───── Input for this task

Lemma plan_oids_spec algorithm identity order : forall a g a' g',
  NoDup order -> reachable g ->
  plan_oids algorithm identity order a g = (Ret (Ok a'), g') ->
  pa_hits a' ++ pa_required a' ≡ₚ (pa_hits a ++ pa_required a) ++ order /\
  (forall oid, oid ∉ order -> pa_index a' !! oid = pa_index a !! oid) /\
  (forall oid size ps', pa_index a' !! oid = Some (size, ps') ->
     exists ps, pa_index a !! oid = Some (size, ps) /\ forall p, p ∈ ps' <-> p ∈ ps) /\
  (forall oid, oid ∈ pa_hits a' -> oid ∈ pa_hits a \/
     exists size ps, pa_index a' !! oid = Some (size, ps) /\ attested algorithm identity oid ps g) /\
  transactions g' = transactions g /\ transaction_counter g' = transaction_counter g.
Proof.
  induction order as [|oid order IH]; intros a g a' g' Hnd Hre; cbn [plan_oids].
  { intros [= <- <-]. rewrite app_nil_r. split_and!; eauto. }
  apply NoDup_cons in Hnd as [Hoid Hnd].
  destruct (pa_index a !! oid) as [[size paths]|] eqn:Ei; [|done].
  set (ps := dedup (sort_by str_cmp paths)).
  destruct (add_checked u64_max (pa_bytes_requested a) size) as [requested|]; [|done].
  destruct (short_digest (guard_attestation_identity identity ps)) as [short|] eqn:Es; [|done].
  pose proof (reach_step {| instant_now := 0; unix_now := 0 |} (OpLookup algorithm oid short) g Hre I) as Hre1. cbn in Hre1.
  destruct (lookup_attestation algorithm oid short g) as [hit g1] eqn:El. cbn in Hre1.
  apply lookup_attestation_spec in El as (Hsub & Hhit & Htx & Hctr).
  assert (forall p, p ∈ ps <-> p ∈ paths) as Hps.
  { intros p. unfold ps. rewrite dedup_elem. apply elem_of_sort_by. }
  assert (forall oid' b, attested algorithm identity oid' b g1 -> attested algorithm identity oid' b g)
    as Hatt by (intros oid' b (att & ? & ?); exists att; auto).
  assert (forall a1, pa_index a1 = <[oid := (size, ps)]> (pa_index a) ->
    pa_hits a1 ++ pa_required a1 ≡ₚ (pa_hits a ++ pa_required a) ++ [oid] ->
    (forall o, o ∈ pa_hits a1 -> o ∈ pa_hits a \/ o = oid /\ attested algorithm identity oid ps g) ->
    plan_oids algorithm identity order a1 g1 = (Ret (Ok a'), g') ->
    pa_hits a' ++ pa_required a' ≡ₚ (pa_hits a ++ pa_required a) ++ oid :: order /\
    (forall o, o ∉ oid :: order -> pa_index a' !! o = pa_index a !! o) /\
    (forall o sz ps', pa_index a' !! o = Some (sz, ps') ->
       exists ps0, pa_index a !! o = Some (sz, ps0) /\ forall p, p ∈ ps' <-> p ∈ ps0) /\
    (forall o, o ∈ pa_hits a' -> o ∈ pa_hits a \/
       exists sz ps0, pa_index a' !! o = Some (sz, ps0) /\ attested algorithm identity o ps0 g) /\
    transactions g' = transactions g /\ transaction_counter g' = transaction_counter g) as Hstep.
  { intros a1 Hi1 Hp1 Hh1 Hr. destruct (IH a1 g1 a' g' Hnd Hre1 Hr) as (H1 & H2 & H3 & H4 & H5 & H6).
    split_and!; [| | | |congruence..].
    - rewrite H1, Hp1, <- app_assoc. done.
    - intros o [Hne Hno]%not_elem_of_cons. rewrite H2, Hi1 by done. by apply lookup_insert_ne.
    - intros o sz ps' Ho. apply H3 in Ho as (ps0 & Ho & Hel). rewrite Hi1 in Ho.
      destruct (decide (oid = o)) as [<-|Hne].
      + rewrite lookup_insert_eq in Ho. injection Ho as <- <-. exists paths. split; [done|].
        intros p. by rewrite Hel, Hps.
      + rewrite lookup_insert_ne in Ho by done. eauto.
    - intros o Ho. apply H4 in Ho as [Ho|(sz & ps0 & ? & ?)]; [|right; eauto 6].
      apply Hh1 in Ho as [Ho|[-> Ho]]; [by left|]. right. exists size, ps.
      rewrite H2, Hi1, lookup_insert_eq by done. done. }
  destruct hit as [att|].
  - destruct (add_checked _ (pa_bytes_hit a) size) as [bh|]; [|done]. apply Hstep; simpl.
    + done.
    + rewrite <- !app_assoc. apply Permutation_app_head, Permutation_app_comm.
    + intros o [?| ->%list_elem_of_singleton]%elem_of_app; [by left | right].
      split; [done|]. apply (attested_intro _ _ _ _ short att); [by apply reachable_hot | done | by apply Hhit].
  - apply Hstep; simpl; [done | by rewrite app_assoc | by left].
Qed.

──────────

Task item:
The response should be the listing above, limited to the lines between the one holding "induction order as" and the one holding "assert (forall oid'", inclusive, reproduced exactly.

Task solution:
  induction order as [|oid order IH]; intros a g a' g' Hnd Hre; cbn [plan_oids].
  { intros [= <- <-]. rewrite app_nil_r. split_and!; eauto. }
  apply NoDup_cons in Hnd as [Hoid Hnd].
  destruct (pa_index a !! oid) as [[size paths]|] eqn:Ei; [|done].
  set (ps := dedup (sort_by str_cmp paths)).
  destruct (add_checked u64_max (pa_bytes_requested a) size) as [requested|]; [|done].
  destruct (short_digest (guard_attestation_identity identity ps)) as [short|] eqn:Es; [|done].
  pose proof (reach_step {| instant_now := 0; unix_now := 0 |} (OpLookup algorithm oid short) g Hre I) as Hre1. cbn in Hre1.
  destruct (lookup_attestation algorithm oid short g) as [hit g1] eqn:El. cbn in Hre1.
  apply lookup_attestation_spec in El as (Hsub & Hhit & Htx & Hctr).
  assert (forall p, p ∈ ps <-> p ∈ paths) as Hps.
  { intros p. unfold ps. rewrite dedup_elem. apply elem_of_sort_by. }
  assert (forall oid' b, attested algorithm identity oid' b g1 -> attested algorithm identity oid' b g)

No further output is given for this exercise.